• **WHAT NEEDS TO BE DONE**: Wherever a line in the data holds the word "notification", pull that line out.

• **Stored entries**:

|---|

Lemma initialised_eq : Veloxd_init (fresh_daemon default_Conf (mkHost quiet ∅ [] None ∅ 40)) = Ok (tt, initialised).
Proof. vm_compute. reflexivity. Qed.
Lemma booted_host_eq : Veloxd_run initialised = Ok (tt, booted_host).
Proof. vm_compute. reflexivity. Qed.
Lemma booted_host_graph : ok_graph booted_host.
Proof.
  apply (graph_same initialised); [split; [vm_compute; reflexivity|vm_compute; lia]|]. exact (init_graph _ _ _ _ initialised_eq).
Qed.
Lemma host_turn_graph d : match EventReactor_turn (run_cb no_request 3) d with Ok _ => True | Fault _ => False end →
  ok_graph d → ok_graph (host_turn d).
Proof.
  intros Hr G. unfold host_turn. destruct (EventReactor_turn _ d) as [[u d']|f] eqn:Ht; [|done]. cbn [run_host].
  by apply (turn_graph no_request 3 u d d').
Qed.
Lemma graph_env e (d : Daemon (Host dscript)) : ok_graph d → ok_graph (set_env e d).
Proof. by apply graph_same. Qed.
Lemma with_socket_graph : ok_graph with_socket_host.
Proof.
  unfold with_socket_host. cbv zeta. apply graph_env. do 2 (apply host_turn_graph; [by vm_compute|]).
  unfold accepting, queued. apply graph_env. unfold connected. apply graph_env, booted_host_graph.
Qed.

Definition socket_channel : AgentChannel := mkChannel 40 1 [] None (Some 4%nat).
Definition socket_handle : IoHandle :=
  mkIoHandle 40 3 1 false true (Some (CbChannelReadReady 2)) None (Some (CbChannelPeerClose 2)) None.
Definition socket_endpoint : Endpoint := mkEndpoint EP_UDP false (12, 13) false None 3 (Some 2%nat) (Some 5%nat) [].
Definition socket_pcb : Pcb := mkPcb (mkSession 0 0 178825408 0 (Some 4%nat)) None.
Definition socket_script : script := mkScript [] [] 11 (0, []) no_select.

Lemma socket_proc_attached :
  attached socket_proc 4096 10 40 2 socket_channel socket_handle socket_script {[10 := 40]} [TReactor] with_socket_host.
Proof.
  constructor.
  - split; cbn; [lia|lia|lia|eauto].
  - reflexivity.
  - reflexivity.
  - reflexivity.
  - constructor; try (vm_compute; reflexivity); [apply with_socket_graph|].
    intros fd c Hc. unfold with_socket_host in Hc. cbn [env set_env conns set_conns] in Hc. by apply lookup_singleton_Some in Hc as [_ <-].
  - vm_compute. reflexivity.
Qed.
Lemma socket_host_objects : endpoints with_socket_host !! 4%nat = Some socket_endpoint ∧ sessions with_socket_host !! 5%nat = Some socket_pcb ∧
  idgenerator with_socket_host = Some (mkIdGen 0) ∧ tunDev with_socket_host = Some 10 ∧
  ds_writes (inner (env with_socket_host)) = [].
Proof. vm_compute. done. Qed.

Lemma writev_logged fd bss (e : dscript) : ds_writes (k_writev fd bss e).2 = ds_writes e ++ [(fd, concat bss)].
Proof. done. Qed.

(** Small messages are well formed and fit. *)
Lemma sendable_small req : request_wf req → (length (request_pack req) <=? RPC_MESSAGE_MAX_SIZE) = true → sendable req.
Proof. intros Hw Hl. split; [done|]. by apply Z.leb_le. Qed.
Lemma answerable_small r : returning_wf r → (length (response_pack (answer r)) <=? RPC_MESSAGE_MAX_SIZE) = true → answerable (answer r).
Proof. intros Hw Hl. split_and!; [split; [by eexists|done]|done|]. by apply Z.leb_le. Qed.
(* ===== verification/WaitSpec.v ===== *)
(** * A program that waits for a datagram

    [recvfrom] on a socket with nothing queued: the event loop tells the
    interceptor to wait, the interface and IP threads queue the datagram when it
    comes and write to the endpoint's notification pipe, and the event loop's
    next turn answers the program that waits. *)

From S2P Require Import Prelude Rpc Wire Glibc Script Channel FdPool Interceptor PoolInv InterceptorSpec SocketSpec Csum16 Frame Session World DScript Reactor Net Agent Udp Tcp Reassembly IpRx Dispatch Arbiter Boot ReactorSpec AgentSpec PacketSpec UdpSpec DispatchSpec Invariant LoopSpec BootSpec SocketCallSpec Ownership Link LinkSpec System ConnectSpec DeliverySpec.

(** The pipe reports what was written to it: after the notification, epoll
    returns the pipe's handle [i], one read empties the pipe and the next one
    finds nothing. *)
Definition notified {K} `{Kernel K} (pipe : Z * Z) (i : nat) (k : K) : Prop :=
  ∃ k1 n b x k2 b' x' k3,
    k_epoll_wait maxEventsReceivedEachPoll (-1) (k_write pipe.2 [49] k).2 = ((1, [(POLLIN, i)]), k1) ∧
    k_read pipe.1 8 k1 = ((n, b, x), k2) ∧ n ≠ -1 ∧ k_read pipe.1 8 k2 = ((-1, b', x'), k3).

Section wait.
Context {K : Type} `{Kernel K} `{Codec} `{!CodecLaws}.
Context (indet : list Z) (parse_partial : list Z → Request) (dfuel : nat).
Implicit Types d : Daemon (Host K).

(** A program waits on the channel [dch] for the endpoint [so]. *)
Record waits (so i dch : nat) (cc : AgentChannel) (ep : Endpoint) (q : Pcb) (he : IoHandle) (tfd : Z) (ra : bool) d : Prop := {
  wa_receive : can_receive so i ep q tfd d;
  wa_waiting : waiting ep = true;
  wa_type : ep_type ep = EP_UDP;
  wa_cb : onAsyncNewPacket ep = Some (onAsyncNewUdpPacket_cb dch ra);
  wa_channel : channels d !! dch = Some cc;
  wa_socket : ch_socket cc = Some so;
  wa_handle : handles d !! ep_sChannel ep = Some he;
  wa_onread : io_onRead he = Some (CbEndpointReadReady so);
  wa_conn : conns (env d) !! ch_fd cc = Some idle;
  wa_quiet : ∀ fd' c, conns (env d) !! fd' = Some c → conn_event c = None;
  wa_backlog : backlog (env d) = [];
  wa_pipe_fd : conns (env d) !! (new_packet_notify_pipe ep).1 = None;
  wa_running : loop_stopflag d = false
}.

|---|

• **EXERCISE RESPONSE**:
    comes and write to the endpoint's notification pipe, and the event loop's
(** The pipe reports what was written to it: after the notification, epoll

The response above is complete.